**Exercise directions:**
Identify the line that contains "match count with" in the material. Output it and every line after it, unchanged, through the end.

**Records for this exercise:**

⁂

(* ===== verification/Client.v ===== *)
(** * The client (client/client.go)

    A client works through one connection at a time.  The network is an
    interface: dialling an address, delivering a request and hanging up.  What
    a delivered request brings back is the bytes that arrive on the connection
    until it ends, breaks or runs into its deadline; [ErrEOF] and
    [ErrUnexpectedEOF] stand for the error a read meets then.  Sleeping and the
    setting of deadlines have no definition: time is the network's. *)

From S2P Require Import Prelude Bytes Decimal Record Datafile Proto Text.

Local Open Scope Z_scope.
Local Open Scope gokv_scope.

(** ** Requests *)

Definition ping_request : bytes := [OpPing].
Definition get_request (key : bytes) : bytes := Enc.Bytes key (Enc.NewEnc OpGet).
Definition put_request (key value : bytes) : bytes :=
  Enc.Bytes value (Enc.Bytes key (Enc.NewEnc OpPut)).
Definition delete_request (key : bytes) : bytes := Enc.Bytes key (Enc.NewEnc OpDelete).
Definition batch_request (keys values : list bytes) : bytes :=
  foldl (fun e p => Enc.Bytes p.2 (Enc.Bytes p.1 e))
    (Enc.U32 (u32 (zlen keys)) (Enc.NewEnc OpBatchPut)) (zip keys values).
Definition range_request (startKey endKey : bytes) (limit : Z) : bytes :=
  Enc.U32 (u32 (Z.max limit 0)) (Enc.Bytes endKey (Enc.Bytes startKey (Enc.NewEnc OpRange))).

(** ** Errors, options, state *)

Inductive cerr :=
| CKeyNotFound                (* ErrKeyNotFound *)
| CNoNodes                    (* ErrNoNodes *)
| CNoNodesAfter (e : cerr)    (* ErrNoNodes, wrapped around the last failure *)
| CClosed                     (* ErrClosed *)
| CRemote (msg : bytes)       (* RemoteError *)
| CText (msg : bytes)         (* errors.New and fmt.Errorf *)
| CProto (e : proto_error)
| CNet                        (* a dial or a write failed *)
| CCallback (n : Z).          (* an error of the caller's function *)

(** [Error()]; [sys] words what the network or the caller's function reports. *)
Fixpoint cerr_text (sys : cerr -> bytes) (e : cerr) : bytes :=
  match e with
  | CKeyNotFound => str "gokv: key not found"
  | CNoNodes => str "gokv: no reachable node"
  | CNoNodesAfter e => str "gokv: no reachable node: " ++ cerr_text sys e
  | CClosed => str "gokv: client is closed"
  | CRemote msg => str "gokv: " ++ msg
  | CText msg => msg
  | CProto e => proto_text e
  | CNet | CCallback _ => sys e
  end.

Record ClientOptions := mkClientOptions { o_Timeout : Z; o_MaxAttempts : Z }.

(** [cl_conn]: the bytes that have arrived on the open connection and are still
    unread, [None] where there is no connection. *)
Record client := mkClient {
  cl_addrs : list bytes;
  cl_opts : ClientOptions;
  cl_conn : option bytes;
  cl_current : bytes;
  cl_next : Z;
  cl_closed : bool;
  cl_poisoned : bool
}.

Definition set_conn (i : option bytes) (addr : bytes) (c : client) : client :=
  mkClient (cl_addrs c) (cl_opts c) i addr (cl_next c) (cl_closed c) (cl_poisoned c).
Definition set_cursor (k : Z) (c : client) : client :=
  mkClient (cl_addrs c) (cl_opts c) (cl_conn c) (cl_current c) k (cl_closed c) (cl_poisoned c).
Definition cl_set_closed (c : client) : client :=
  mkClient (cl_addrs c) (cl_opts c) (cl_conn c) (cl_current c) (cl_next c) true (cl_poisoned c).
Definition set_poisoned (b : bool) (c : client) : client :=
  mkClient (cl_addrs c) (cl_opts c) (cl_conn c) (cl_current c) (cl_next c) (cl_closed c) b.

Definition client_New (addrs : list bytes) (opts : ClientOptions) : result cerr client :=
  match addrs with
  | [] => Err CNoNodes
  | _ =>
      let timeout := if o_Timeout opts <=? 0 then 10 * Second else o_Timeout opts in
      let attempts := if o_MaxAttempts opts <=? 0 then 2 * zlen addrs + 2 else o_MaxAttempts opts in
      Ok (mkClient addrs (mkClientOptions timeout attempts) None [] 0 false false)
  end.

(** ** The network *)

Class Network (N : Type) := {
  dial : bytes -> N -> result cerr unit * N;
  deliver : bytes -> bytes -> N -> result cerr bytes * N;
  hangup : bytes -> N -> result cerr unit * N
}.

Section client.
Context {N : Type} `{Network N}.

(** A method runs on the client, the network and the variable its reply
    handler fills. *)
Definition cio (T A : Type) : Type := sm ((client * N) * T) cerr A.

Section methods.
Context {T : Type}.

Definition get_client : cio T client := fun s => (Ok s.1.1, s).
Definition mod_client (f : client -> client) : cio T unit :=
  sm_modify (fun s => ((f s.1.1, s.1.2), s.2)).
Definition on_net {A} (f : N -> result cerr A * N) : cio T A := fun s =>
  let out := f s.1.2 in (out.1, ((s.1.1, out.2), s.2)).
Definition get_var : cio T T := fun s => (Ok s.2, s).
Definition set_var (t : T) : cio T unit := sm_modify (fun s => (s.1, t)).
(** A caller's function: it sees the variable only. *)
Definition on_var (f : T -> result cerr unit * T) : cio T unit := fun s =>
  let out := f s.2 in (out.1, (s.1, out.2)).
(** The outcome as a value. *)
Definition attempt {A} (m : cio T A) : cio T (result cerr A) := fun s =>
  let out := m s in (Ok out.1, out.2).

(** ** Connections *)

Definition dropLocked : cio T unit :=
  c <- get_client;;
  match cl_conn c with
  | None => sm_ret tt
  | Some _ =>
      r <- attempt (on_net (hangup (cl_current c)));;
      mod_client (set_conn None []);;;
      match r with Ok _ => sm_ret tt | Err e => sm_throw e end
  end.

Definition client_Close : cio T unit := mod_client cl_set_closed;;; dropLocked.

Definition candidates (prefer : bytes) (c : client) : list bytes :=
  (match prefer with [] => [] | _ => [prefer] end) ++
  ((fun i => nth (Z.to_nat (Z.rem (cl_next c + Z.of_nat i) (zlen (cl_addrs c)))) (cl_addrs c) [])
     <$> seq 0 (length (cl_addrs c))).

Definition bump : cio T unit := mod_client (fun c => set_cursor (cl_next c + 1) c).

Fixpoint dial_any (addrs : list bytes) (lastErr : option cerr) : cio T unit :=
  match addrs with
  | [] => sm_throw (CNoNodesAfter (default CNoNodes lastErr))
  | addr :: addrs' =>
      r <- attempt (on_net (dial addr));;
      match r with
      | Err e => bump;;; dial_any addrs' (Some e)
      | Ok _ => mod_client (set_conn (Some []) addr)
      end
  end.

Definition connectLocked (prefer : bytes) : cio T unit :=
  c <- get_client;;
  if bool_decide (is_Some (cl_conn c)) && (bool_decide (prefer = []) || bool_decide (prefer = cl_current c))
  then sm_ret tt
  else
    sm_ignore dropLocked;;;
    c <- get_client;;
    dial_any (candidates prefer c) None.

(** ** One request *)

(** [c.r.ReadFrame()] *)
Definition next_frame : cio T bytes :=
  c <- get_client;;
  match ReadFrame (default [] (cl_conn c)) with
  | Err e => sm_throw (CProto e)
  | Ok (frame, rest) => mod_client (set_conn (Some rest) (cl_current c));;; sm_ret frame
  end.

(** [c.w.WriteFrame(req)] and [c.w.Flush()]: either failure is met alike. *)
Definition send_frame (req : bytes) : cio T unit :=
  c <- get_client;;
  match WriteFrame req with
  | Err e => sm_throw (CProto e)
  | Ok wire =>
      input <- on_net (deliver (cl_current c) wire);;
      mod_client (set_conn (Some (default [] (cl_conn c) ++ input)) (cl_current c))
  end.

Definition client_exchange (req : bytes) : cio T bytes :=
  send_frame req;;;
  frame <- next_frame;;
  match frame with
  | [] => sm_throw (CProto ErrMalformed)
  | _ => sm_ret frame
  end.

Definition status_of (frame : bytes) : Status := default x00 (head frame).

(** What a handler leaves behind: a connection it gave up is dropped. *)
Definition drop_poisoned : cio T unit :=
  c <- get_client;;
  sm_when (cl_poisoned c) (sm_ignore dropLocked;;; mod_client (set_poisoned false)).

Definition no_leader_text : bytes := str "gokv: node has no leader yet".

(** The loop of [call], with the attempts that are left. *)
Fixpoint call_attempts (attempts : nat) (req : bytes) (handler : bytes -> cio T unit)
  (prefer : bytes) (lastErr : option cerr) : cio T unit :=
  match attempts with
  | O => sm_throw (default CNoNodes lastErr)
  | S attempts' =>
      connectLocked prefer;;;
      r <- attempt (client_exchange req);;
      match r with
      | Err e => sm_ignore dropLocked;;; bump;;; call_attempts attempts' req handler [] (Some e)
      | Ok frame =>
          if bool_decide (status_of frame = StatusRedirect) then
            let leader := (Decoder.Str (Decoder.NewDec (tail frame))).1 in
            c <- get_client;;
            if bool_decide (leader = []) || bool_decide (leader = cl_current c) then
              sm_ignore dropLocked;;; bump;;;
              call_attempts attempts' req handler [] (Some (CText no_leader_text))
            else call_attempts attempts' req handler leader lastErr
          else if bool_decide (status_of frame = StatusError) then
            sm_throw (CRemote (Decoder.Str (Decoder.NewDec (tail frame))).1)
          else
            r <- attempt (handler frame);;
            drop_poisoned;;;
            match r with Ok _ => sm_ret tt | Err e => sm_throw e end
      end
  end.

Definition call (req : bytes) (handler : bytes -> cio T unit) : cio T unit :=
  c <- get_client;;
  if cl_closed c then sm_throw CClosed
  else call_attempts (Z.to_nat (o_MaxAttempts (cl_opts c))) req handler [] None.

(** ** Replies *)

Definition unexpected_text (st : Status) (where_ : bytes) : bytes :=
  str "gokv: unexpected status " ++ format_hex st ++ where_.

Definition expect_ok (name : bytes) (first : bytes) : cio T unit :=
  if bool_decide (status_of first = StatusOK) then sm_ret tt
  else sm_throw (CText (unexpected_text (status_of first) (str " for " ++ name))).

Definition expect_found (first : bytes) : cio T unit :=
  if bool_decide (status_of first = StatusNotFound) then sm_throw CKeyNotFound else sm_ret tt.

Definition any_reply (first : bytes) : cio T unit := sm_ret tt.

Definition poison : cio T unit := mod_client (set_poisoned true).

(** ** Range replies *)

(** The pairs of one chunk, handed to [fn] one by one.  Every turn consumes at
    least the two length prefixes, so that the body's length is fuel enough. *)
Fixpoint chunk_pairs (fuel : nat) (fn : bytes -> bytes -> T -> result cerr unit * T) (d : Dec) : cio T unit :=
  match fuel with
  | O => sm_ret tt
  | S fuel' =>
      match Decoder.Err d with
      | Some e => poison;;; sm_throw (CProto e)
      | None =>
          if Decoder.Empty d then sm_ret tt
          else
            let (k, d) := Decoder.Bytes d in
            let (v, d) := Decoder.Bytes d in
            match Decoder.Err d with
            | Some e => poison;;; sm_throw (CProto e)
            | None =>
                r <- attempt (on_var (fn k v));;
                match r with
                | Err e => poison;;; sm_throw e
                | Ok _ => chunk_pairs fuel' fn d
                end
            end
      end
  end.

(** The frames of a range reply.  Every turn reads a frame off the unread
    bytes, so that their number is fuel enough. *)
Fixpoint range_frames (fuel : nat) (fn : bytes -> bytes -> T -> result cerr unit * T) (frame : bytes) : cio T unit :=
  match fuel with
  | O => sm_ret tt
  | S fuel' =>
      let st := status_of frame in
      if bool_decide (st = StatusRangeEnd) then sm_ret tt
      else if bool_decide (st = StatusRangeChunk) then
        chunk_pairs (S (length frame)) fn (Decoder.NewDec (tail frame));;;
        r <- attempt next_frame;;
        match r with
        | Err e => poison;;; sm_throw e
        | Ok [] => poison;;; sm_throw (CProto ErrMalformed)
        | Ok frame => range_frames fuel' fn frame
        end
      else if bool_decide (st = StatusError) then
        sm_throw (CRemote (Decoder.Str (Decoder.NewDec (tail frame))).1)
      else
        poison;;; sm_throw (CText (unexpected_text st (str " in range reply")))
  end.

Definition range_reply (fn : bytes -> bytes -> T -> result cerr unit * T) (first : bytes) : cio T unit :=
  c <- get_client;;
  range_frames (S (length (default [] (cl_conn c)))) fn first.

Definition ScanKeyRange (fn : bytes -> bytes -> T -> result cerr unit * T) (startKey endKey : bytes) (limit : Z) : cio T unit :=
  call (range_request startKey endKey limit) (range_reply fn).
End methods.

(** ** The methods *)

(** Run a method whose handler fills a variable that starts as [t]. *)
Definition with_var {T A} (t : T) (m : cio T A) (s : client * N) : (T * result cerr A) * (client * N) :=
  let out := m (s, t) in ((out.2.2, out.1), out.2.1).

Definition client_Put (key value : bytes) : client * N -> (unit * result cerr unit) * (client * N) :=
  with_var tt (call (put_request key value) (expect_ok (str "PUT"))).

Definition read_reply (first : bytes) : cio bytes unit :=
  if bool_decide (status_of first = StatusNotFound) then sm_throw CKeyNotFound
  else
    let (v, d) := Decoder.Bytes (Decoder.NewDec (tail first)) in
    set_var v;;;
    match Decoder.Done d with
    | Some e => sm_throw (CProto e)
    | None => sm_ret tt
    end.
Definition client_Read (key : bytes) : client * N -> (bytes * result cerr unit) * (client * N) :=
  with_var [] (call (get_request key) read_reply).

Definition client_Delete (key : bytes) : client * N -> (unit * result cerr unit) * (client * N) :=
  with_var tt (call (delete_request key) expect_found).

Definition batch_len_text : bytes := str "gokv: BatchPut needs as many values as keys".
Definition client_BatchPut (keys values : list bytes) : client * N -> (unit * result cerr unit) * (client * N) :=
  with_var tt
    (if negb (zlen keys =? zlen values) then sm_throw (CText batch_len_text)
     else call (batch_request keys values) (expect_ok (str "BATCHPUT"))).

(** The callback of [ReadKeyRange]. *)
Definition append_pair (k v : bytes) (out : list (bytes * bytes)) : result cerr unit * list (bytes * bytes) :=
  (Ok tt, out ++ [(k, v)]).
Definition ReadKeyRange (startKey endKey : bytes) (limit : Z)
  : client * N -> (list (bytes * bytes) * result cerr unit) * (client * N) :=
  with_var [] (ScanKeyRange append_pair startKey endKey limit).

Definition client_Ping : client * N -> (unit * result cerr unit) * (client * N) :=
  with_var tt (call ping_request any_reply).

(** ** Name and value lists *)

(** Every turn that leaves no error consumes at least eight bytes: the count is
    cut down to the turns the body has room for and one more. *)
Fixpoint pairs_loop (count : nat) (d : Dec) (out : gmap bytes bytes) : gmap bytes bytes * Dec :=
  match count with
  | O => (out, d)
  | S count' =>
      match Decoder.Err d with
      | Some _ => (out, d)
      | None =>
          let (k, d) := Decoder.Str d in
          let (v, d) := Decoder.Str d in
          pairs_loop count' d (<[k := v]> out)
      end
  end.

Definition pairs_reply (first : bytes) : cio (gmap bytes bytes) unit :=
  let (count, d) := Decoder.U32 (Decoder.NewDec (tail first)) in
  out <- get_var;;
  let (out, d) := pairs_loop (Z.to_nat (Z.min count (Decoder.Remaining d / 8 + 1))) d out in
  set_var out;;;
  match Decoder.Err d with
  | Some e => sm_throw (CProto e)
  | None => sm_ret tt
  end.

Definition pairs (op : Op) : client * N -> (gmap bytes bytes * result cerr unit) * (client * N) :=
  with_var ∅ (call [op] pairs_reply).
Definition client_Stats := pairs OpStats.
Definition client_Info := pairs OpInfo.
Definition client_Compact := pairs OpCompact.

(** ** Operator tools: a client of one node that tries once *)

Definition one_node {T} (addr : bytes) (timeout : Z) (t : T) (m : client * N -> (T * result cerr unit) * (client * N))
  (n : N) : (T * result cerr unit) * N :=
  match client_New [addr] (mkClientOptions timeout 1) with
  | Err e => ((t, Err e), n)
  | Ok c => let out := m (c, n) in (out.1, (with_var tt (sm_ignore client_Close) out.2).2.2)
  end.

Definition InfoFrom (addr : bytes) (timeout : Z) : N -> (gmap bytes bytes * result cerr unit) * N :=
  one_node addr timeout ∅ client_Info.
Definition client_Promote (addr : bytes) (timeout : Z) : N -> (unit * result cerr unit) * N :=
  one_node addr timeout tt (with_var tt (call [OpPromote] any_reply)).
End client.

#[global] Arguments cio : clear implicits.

⁂

**Exercise output:**
  match count with
  | O => (out, d)
  | S count' =>
      match Decoder.Err d with
      | Some _ => (out, d)
      | None =>
          let (k, d) := Decoder.Str d in
          let (v, d) := Decoder.Str d in
          pairs_loop count' d (<[k := v]> out)
      end
  end.

Definition pairs_reply (first : bytes) : cio (gmap bytes bytes) unit :=
  let (count, d) := Decoder.U32 (Decoder.NewDec (tail first)) in
  out <- get_var;;
  let (out, d) := pairs_loop (Z.to_nat (Z.min count (Decoder.Remaining d / 8 + 1))) d out in
  set_var out;;;
  match Decoder.Err d with
  | Some e => sm_throw (CProto e)
  | None => sm_ret tt
  end.

Definition pairs (op : Op) : client * N -> (gmap bytes bytes * result cerr unit) * (client * N) :=
  with_var ∅ (call [op] pairs_reply).
Definition client_Stats := pairs OpStats.
Definition client_Info := pairs OpInfo.
Definition client_Compact := pairs OpCompact.

(** ** Operator tools: a client of one node that tries once *)

Definition one_node {T} (addr : bytes) (timeout : Z) (t : T) (m : client * N -> (T * result cerr unit) * (client * N))
  (n : N) : (T * result cerr unit) * N :=
  match client_New [addr] (mkClientOptions timeout 1) with
  | Err e => ((t, Err e), n)
  | Ok c => let out := m (c, n) in (out.1, (with_var tt (sm_ignore client_Close) out.2).2.2)
  end.

Definition InfoFrom (addr : bytes) (timeout : Z) : N -> (gmap bytes bytes * result cerr unit) * N :=
  one_node addr timeout ∅ client_Info.
Definition client_Promote (addr : bytes) (timeout : Z) : N -> (unit * result cerr unit) * N :=
  one_node addr timeout tt (with_var tt (call [OpPromote] any_reply)).
End client.

#[global] Arguments cio : clear implicits.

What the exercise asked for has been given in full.